Section request.
Context (m target : bytes) (hs : headers) (Hok : request_ok m target hs) (body : bytes).
Context (Hlen : Zlen (request_text m target hs ++ body) < 2 ^ 30) (Hopt : m <> bstr "OPTIONS").
Let q0 := store_headers (first_line_request new_request m target) hs.
Context (Hbody : if decide (m = bstr "GET") then body = [] else content_length_ q0 = Zlen body).
Context (h : nat) (q' : HttpRequest) (c : C) (Hroute : hc_GetHandle c q0 = (Some h, q')).
Context (Hm0 : method_ q0 = m) (Hm' : method_ q' = m).
Context (Hops : Forall (fun op => op <> RClose) (handler h (seen q' body))).

(** The read that brings the last byte, and one before it. *)
Lemma last_read s hd : receiving s hd body q0 -> callback_ s = c ->
  exists s', (dispatch_request ≫= finish) s = Done s' tt /\ answered s s' (seen q' body) h.
Proof.
  intros [Hl _] Hc. destruct (dispatch_answer s hd body q0 h q' Hl) as (s1 & E1 & A1); try congruence.
  { rewrite Hm0. destruct (decide _) as [|]; [by left|right; lia]. }
  rewrite (bind_done _ _ _ _ _ E1). apply finish_answered. done.
Qed.
Lemma early_read s hd cd : receiving s hd cd q0 -> Zlen cd < Zlen body ->
  exists s', (dispatch_request ≫= finish) s = Done s' tt /\ receiving s' hd cd q0 /\ progress s s' [].
Proof.
  intros Hr Hlt. pose proof Hr as [Hl _]. pose proof (Zlen_nonneg cd).
  destruct (decide (m = bstr "GET")) as [|Hg]; [rewrite Hbody in Hlt; change (Zlen (@nil Z)) with 0 in Hlt; lia|].
  rewrite (bind_done _ _ _ _ _ (dispatch_wait s hd cd q0 Hl ltac:(congruence) ltac:(congruence) ltac:(lia))).
  apply finish_receiving. done.
Qed.

Lemma concat_pos d (chunks : list bytes) : d <> [] -> 0 < Zlen (concat (d :: chunks)).
Proof.
  intros Hd. cbn [concat]. rewrite Zlen_app. pose proof (Zlen_nonneg (concat chunks)).
  destruct d as [|x d]; [done|]. rewrite Zlen_cons. pose proof (Zlen_nonneg d). lia.
Qed.

(** From a state whose buffers are filled: dispatch, then the remaining reads. *)
Lemma feed_rest chunks : forall s hd cd, receiving s hd cd q0 -> callback_ s = c ->
  Forall (fun c => c <> []) chunks -> cd ++ concat chunks = body ->
  exists s1 s', (dispatch_request ≫= finish) s = Done s1 tt /\ opened s1 /\ ran opened (OnRead handler 0) chunks s1 s' /\
    answered s s' (seen q' body) h.
Proof.
  induction chunks as [|d chunks IH]; intros s hd cd Hr Hc Hne Eb.
  - cbn [concat] in Eb. rewrite app_nil_r in Eb. subst cd.
    destruct (last_read s hd Hr Hc) as (s' & E & A). exists s', s'. split_and!; [done| |done|done].
    destruct A as (r & _ & _ & _ & H1 & H2 & H3 & _). done.
  - apply Forall_cons in Hne as [Hd Hne]. pose proof (concat_pos d chunks Hd).
    pose proof (f_equal Zlen Eb) as El. rewrite Zlen_app in El.
    destruct (early_read s hd cd Hr) as (s3 & E3 & Hr3 & W3); [lia|]. pose proof W3 as (Hc3 & _).
    rewrite Zlen_app in Hlen. pose proof (Zlen_nonneg (request_text m target hs)).
    cbn [concat] in *. rewrite Zlen_app in *. pose proof (Zlen_nonneg (concat chunks)).
    destruct (OnRead_body s3 hd cd q0 d Hr3) as (s4 & E4 & Hr4 & W4); [lia|]. pose proof W4 as (Hc4 & _).
    rewrite app_assoc in Eb. destruct (IH s4 hd (cd ++ d) Hr4) as (s5 & s' & E5 & Hs5 & E' & A'); [congruence|done|done|].
    exists s3, s'. split_and!; [done|eapply live_opened; apply Hr3| |].
    + exists s5. by rewrite E4.
    + eapply answered_from; [|exact A']. apply (progress_trans _ _ _ _ _ W3 (same_peer_progress _ _ W4)).
Qed.

Lemma feed_head chunks : forall s pre k, waiting s pre -> callback_ s = c -> k <> [] ->
  pre ++ k = request_text m target hs ->
  Forall (fun c => c <> []) chunks -> pre ++ concat chunks = request_text m target hs ++ body ->
  exists s', ran opened (OnRead handler 0) chunks s s' /\ answered s s' (seen q' body) h.
Proof.
  induction chunks as [|data chunks IH]; intros s pre k Hw Hc Hk Ek Hne Eb.
  { exfalso. cbn [concat] in Eb. rewrite app_nil_r in Eb. rewrite Eb, <- app_assoc in Ek.
    apply (f_equal length) in Ek. rewrite !length_app in Ek. destruct k; [done|cbn [length] in Ek; lia]. }
  apply Forall_cons in Hne as [Hd Hne]. cbn [concat] in Eb. rewrite app_assoc in Eb. cbn [ran].
  pose proof Hlen as Hlen'. rewrite Zlen_app in Hlen'. pose proof (Zlen_nonneg body).
  assert (Hcase : (exists b, pre ++ data = request_text m target hs ++ b /\ body = b ++ concat chunks) \/
    (exists k', k' <> [] /\ request_text m target hs = (pre ++ data) ++ k' /\ concat chunks = k' ++ body)).
  { apply app_eq_inv in Eb as [(b & Ep & Er)|(k' & Ep & Er)]; [left; exists b; done|].
    destruct k' as [|x k']; [|right; exists (x :: k'); done]. left. exists []. rewrite app_nil_r in Ep. rewrite app_nil_r. split; [congruence|symmetry; exact Er]. }
  destruct Hcase as [(b & Ep & Er)|(k' & Hk' & Ep & Er)].
  - pose proof (f_equal Zlen Er) as El. rewrite Zlen_app in El. pose proof (Zlen_nonneg (concat chunks)).
    destruct (OnRead_head s m target hs pre data b Hw Hok Ep) as (s2 & E & Hr2 & W2); [rewrite Zlen_app; lia|]. pose proof W2 as (Hc2 & _).
    destruct (feed_rest chunks s2 _ b Hr2) as (s1 & s' & E1 & Hs1 & E' & A'); [congruence|done|done|].
    exists s'. split; [|eapply answered_from; [|exact A']; by apply same_peer_progress].
    exists s1. by rewrite E.
  - destruct (OnRead_waiting s m target hs pre data k' Hw Hok (eq_sym Ep) Hk') as (s1 & E & Hw1 & _ & W1); [lia|]. pose proof W1 as (Hc1 & _).
    destruct (IH s1 (pre ++ data) k' Hw1) as (s' & E' & A'); [congruence|done|done|done| |].
    { rewrite Er, app_assoc, <- Ep. done. }
    exists s'. split; [|eapply answered_from; [|exact A']; done]. exists s1. split_and!; [done| |done]. eapply live_opened. apply Hw1.
Qed.
End request.

(** ** Closing *)

(** The counter of unsent bytes is the number of bytes handed over. *)
Lemma write_effect_remain p data cont : 0 <= remain_bytes_ p ->
  remain_bytes_ p + Zlen (snd (write_effect p data cont)) < 2 ^ 63 ->
  remain_bytes_ (fst (write_effect p data cont)) = remain_bytes_ p + Zlen (snd (write_effect p data cont)).
Proof.
  intros H0. unfold write_effect. destruct p as [c w st sc pr rv hs se rc rm]. cbn [remain_bytes_] in *.
  change (is_close_ _) with c. change (session_ _) with se.
  destruct (c || negb se); [cbn [fst snd]; rewrite Zlen_nil; cbn; lia|].
  change (written_header_ _) with w. set (d := default [] data). set (ss := response_head _ _ _).
  destruct w; cbn [negb]; destruct (Z.ltb_spec 0 (Zlen d)); cbn [fst snd app]; rewrite ?Zlen_app, ?Zlen_nil;
    cbn -[s64 response_head]; intros Hb; pose proof (Zlen_nonneg ss); pose proof (Zlen_nonneg d);
    try rewrite (s64_small (rm + Zlen ss)) by lia; rewrite ?s64_small by lia; lia.
Qed.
+--
* **What is required**
All the material above is to be retyped exactly as it appears.

* **Answer**
Section request.
Context (m target : bytes) (hs : headers) (Hok : request_ok m target hs) (body : bytes).
Context (Hlen : Zlen (request_text m target hs ++ body) < 2 ^ 30) (Hopt : m <> bstr "OPTIONS").
Let q0 := store_headers (first_line_request new_request m target) hs.
Context (Hbody : if decide (m = bstr "GET") then body = [] else content_length_ q0 = Zlen body).
Context (h : nat) (q' : HttpRequest) (c : C) (Hroute : hc_GetHandle c q0 = (Some h, q')).
Context (Hm0 : method_ q0 = m) (Hm' : method_ q' = m).
Context (Hops : Forall (fun op => op <> RClose) (handler h (seen q' body))).

(** The read that brings the last byte, and one before it. *)
Lemma last_read s hd : receiving s hd body q0 -> callback_ s = c ->
  exists s', (dispatch_request ≫= finish) s = Done s' tt /\ answered s s' (seen q' body) h.
Proof.
  intros [Hl _] Hc. destruct (dispatch_answer s hd body q0 h q' Hl) as (s1 & E1 & A1); try congruence.
  { rewrite Hm0. destruct (decide _) as [|]; [by left|right; lia]. }
  rewrite (bind_done _ _ _ _ _ E1). apply finish_answered. done.
Qed.
Lemma early_read s hd cd : receiving s hd cd q0 -> Zlen cd < Zlen body ->
  exists s', (dispatch_request ≫= finish) s = Done s' tt /\ receiving s' hd cd q0 /\ progress s s' [].
Proof.
  intros Hr Hlt. pose proof Hr as [Hl _]. pose proof (Zlen_nonneg cd).
  destruct (decide (m = bstr "GET")) as [|Hg]; [rewrite Hbody in Hlt; change (Zlen (@nil Z)) with 0 in Hlt; lia|].
  rewrite (bind_done _ _ _ _ _ (dispatch_wait s hd cd q0 Hl ltac:(congruence) ltac:(congruence) ltac:(lia))).
  apply finish_receiving. done.
Qed.

Lemma concat_pos d (chunks : list bytes) : d <> [] -> 0 < Zlen (concat (d :: chunks)).
Proof.
  intros Hd. cbn [concat]. rewrite Zlen_app. pose proof (Zlen_nonneg (concat chunks)).
  destruct d as [|x d]; [done|]. rewrite Zlen_cons. pose proof (Zlen_nonneg d). lia.
Qed.

(** From a state whose buffers are filled: dispatch, then the remaining reads. *)
Lemma feed_rest chunks : forall s hd cd, receiving s hd cd q0 -> callback_ s = c ->
  Forall (fun c => c <> []) chunks -> cd ++ concat chunks = body ->
  exists s1 s', (dispatch_request ≫= finish) s = Done s1 tt /\ opened s1 /\ ran opened (OnRead handler 0) chunks s1 s' /\
    answered s s' (seen q' body) h.
Proof.
  induction chunks as [|d chunks IH]; intros s hd cd Hr Hc Hne Eb.
  - cbn [concat] in Eb. rewrite app_nil_r in Eb. subst cd.
    destruct (last_read s hd Hr Hc) as (s' & E & A). exists s', s'. split_and!; [done| |done|done].
    destruct A as (r & _ & _ & _ & H1 & H2 & H3 & _). done.
  - apply Forall_cons in Hne as [Hd Hne]. pose proof (concat_pos d chunks Hd).
    pose proof (f_equal Zlen Eb) as El. rewrite Zlen_app in El.
    destruct (early_read s hd cd Hr) as (s3 & E3 & Hr3 & W3); [lia|]. pose proof W3 as (Hc3 & _).
    rewrite Zlen_app in Hlen. pose proof (Zlen_nonneg (request_text m target hs)).
    cbn [concat] in *. rewrite Zlen_app in *. pose proof (Zlen_nonneg (concat chunks)).
    destruct (OnRead_body s3 hd cd q0 d Hr3) as (s4 & E4 & Hr4 & W4); [lia|]. pose proof W4 as (Hc4 & _).
    rewrite app_assoc in Eb. destruct (IH s4 hd (cd ++ d) Hr4) as (s5 & s' & E5 & Hs5 & E' & A'); [congruence|done|done|].
    exists s3, s'. split_and!; [done|eapply live_opened; apply Hr3| |].
    + exists s5. by rewrite E4.
    + eapply answered_from; [|exact A']. apply (progress_trans _ _ _ _ _ W3 (same_peer_progress _ _ W4)).
Qed.

Lemma feed_head chunks : forall s pre k, waiting s pre -> callback_ s = c -> k <> [] ->
  pre ++ k = request_text m target hs ->
  Forall (fun c => c <> []) chunks -> pre ++ concat chunks = request_text m target hs ++ body ->
  exists s', ran opened (OnRead handler 0) chunks s s' /\ answered s s' (seen q' body) h.
Proof.
  induction chunks as [|data chunks IH]; intros s pre k Hw Hc Hk Ek Hne Eb.
  { exfalso. cbn [concat] in Eb. rewrite app_nil_r in Eb. rewrite Eb, <- app_assoc in Ek.
    apply (f_equal length) in Ek. rewrite !length_app in Ek. destruct k; [done|cbn [length] in Ek; lia]. }
  apply Forall_cons in Hne as [Hd Hne]. cbn [concat] in Eb. rewrite app_assoc in Eb. cbn [ran].
  pose proof Hlen as Hlen'. rewrite Zlen_app in Hlen'. pose proof (Zlen_nonneg body).
  assert (Hcase : (exists b, pre ++ data = request_text m target hs ++ b /\ body = b ++ concat chunks) \/
    (exists k', k' <> [] /\ request_text m target hs = (pre ++ data) ++ k' /\ concat chunks = k' ++ body)).
  { apply app_eq_inv in Eb as [(b & Ep & Er)|(k' & Ep & Er)]; [left; exists b; done|].
    destruct k' as [|x k']; [|right; exists (x :: k'); done]. left. exists []. rewrite app_nil_r in Ep. rewrite app_nil_r. split; [congruence|symmetry; exact Er]. }
  destruct Hcase as [(b & Ep & Er)|(k' & Hk' & Ep & Er)].
  - pose proof (f_equal Zlen Er) as El. rewrite Zlen_app in El. pose proof (Zlen_nonneg (concat chunks)).
    destruct (OnRead_head s m target hs pre data b Hw Hok Ep) as (s2 & E & Hr2 & W2); [rewrite Zlen_app; lia|]. pose proof W2 as (Hc2 & _).
    destruct (feed_rest chunks s2 _ b Hr2) as (s1 & s' & E1 & Hs1 & E' & A'); [congruence|done|done|].
    exists s'. split; [|eapply answered_from; [|exact A']; by apply same_peer_progress].
    exists s1. by rewrite E.
  - destruct (OnRead_waiting s m target hs pre data k' Hw Hok (eq_sym Ep) Hk') as (s1 & E & Hw1 & _ & W1); [lia|]. pose proof W1 as (Hc1 & _).
    destruct (IH s1 (pre ++ data) k' Hw1) as (s' & E' & A'); [congruence|done|done|done| |].
    { rewrite Er, app_assoc, <- Ep. done. }
    exists s'. split; [|eapply answered_from; [|exact A']; done]. exists s1. split_and!; [done| |done]. eapply live_opened. apply Hw1.
Qed.
End request.

(** ** Closing *)

(** The counter of unsent bytes is the number of bytes handed over. *)
Lemma write_effect_remain p data cont : 0 <= remain_bytes_ p ->
  remain_bytes_ p + Zlen (snd (write_effect p data cont)) < 2 ^ 63 ->
  remain_bytes_ (fst (write_effect p data cont)) = remain_bytes_ p + Zlen (snd (write_effect p data cont)).
Proof.
  intros H0. unfold write_effect. destruct p as [c w st sc pr rv hs se rc rm]. cbn [remain_bytes_] in *.
  change (is_close_ _) with c. change (session_ _) with se.
  destruct (c || negb se); [cbn [fst snd]; rewrite Zlen_nil; cbn; lia|].
  change (written_header_ _) with w. set (d := default [] data). set (ss := response_head _ _ _).
  destruct w; cbn [negb]; destruct (Z.ltb_spec 0 (Zlen d)); cbn [fst snd app]; rewrite ?Zlen_app, ?Zlen_nil;
    cbn -[s64 response_head]; intros Hb; pose proof (Zlen_nonneg ss); pose proof (Zlen_nonneg d);
    try rewrite (s64_small (rm + Zlen ss)) by lia; rewrite ?s64_small by lia; lia.
Qed.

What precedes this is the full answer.